One study15 used patients only and did not report whether signs and symptoms of VBI were experienced during or as a result of the measurement procedure. A further report involved both healthy subjects and patients29, some of whom had a history of VBI. Healthy persons, with no manifestations of VBI, were the subjects in the remaining seven articles16,25,39,40,4244 (Table 2).

The mean VA blood flow values after pooling the data across all the studies indicated that patients had considerably lower blood flow velocities than healthy individuals, both in the neutral cervical spine position and with contralateral rotation (Table 3). Although this was the expected result, statistical analysis with the t-test and using the weighted means showed no significant differences between the two groups of subjects, either for VA1–4, or in VA2 alone, for the neutral position or with contralateral rotation.
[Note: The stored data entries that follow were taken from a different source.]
(** C9.  For a record whose funding block is a non-empty dict, the
    aggregation counts the facility as BHCPF-funded when [bhcpf_received] is
    "Yes" or [has_bhcpf] is truthy, while [predict_facility_needs] adds the
    risk factor "Lack of funding" unless [bhcpf_status] is "Received" or
    [has_bhcpf] is truthy.  The two disagree on the block
    [{"bhcpf_received": "Yes"}]: the report counts one funded facility and
    the prediction for the same record lists "Lack of funding". *)
Theorem funding_signal_differs_between_report_and_prediction :
  (forall kv block s f p,
     let record := with_funding (VDict (kv :: block)) s in
     Dashboard.bhcpf_facilities (Dashboard.funding_step record f)
     = (Dashboard.bhcpf_facilities f
        + if (eq_str (get "bhcpf_received" (kv :: block)) "Yes"
              || truthy (get "has_bhcpf" (kv :: block)))%bool
          then 1 else 0)%Z
     /\ risk_factors (funding_rule (to_dict record) p)
        = (risk_factors p
           ++ if (eq_str (get "bhcpf_status" (kv :: block)) "Received"
                  || truthy (get "has_bhcpf" (kv :: block)))%bool
              then [] else ["Lack of funding"])%list)
  /\ (let record :=
        with_funding (VDict [("bhcpf_received", VStr "Yes")])
                     (with_condition "good" blank) in
      (exists r,
         Dashboard.get_detailed_analytics [record] = Ok r
         /\ Dashboard.Report.bhcpf_facilities (Dashboard.Report.funding r)
            = 1%Z)
      /\ (exists p,
            predict_facility_needs (to_dict record) = Ok p
            /\ In "Lack of funding" (risk_factors p))).
Proof.
  split.
  - intros kv block s f p record. split.
    + unfold Dashboard.funding_step, Dashboard.impact_step.
      replace (Dashboard.bhcpf_facilities
                 match Dashboard.as_block (impact_funding_data record) with
                 | Some d => _
                 | None => Dashboard.bhcpf_step record f
                 end)
        with (Dashboard.bhcpf_facilities (Dashboard.bhcpf_step record f))
        by (destruct (Dashboard.as_block _); reflexivity).
      unfold Dashboard.bhcpf_step.
      change (Dashboard.as_block (funding_data record))
        with (Some (kv :: block)).
      unfold Dashboard.yes_or, Dashboard.incr_if. cbv zeta.
      destruct (eq_str _ _ || truthy _)%bool;
        destruct (truthy (get "amount" (kv :: block)));
        try destruct (Dashboard.amount_of _); cbn; lia.
    + unfold funding_rule. subst record. rewrite get_funding_data.
      cbv zeta. destruct (eq_str _ _ || truthy _)%bool; cbn [negb].
      * now rewrite app_nil_r.
      * reflexivity.
  - cbv zeta. split; eexists; (split; [reflexivity|]).
    + reflexivity.
    + vm_compute. left. reflexivity.
Qed.

(** *** Keywords *)

Lemma startswith_spec w s :
  startswith w s = true <-> exists post, s = w ++ post.
Proof.
  revert s. induction w as [|a w IH]; intros s; simpl.
  - split; [intros _; now exists s|reflexivity].
  - destruct s as [|b s].
    + split; [discriminate|intros (post & H); discriminate].
    + rewrite andb_true_iff, Ascii.eqb_eq, IH. split.
      * intros (-> & post & ->). now exists post.
      * intros (post & [= -> ->]). split; [reflexivity|now exists post].
Qed.

Lemma contains_spec w s : contains w s = true <-> Substring w s.
Proof.
  unfold Substring. induction s as [|b s IH].
  - simpl. rewrite orb_false_r, startswith_spec. split.
    + intros (post & H). now exists "", post.
    + intros ([|c pre] & post & H); [now exists post|discriminate].
  - cbn [contains]. rewrite orb_true_iff, startswith_spec, IH. split.
    + intros [(post & H)|(pre & post & ->)].
      * now exists "", post.
      * now exists (String b pre), post.
    + intros ([|c pre] & post & H).
      * left. now exists post.
      * right. injection H as -> ->. now exists pre, post.
Qed.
Values for ipsilateral rotation were not given for patients; hence, it was not possible to compare outcomes for this type of rotation in these two groups of individuals.

On further comparison of blood flow data between healthy subjects and patients, across all the studies, a large effect size was found for VA blood flow in the neutral cervical spine position (d = 1.64), with contralateral rotation (d = 2.14), and for the change in blood flow (d = 1.91) for VA1–4, indicating a lower blood flow and a greater reduction in velocity in the patients in the pre- and post-intervention measurements (i.e., in the neutral and rotated cervical spine positions). On using data for VA2 only, a large effect size was found for contralateral rotation (d = 0.92) only, and a larger change in blood flow (d = 4.04) (Table 4). A comparison between healthy subjects and patients for VA4 blood flow could not be done as no data was provided for patients in the studies reviewed.

Changes in VA Blood Flow

All nine studies reviewed described a change in VA blood flow velocity associated with cervical spine rotation (Tables 2 and 3). Overwhelmingly, this change was related to contralateral rotation regardless of whether healthy subjects or patients were measured.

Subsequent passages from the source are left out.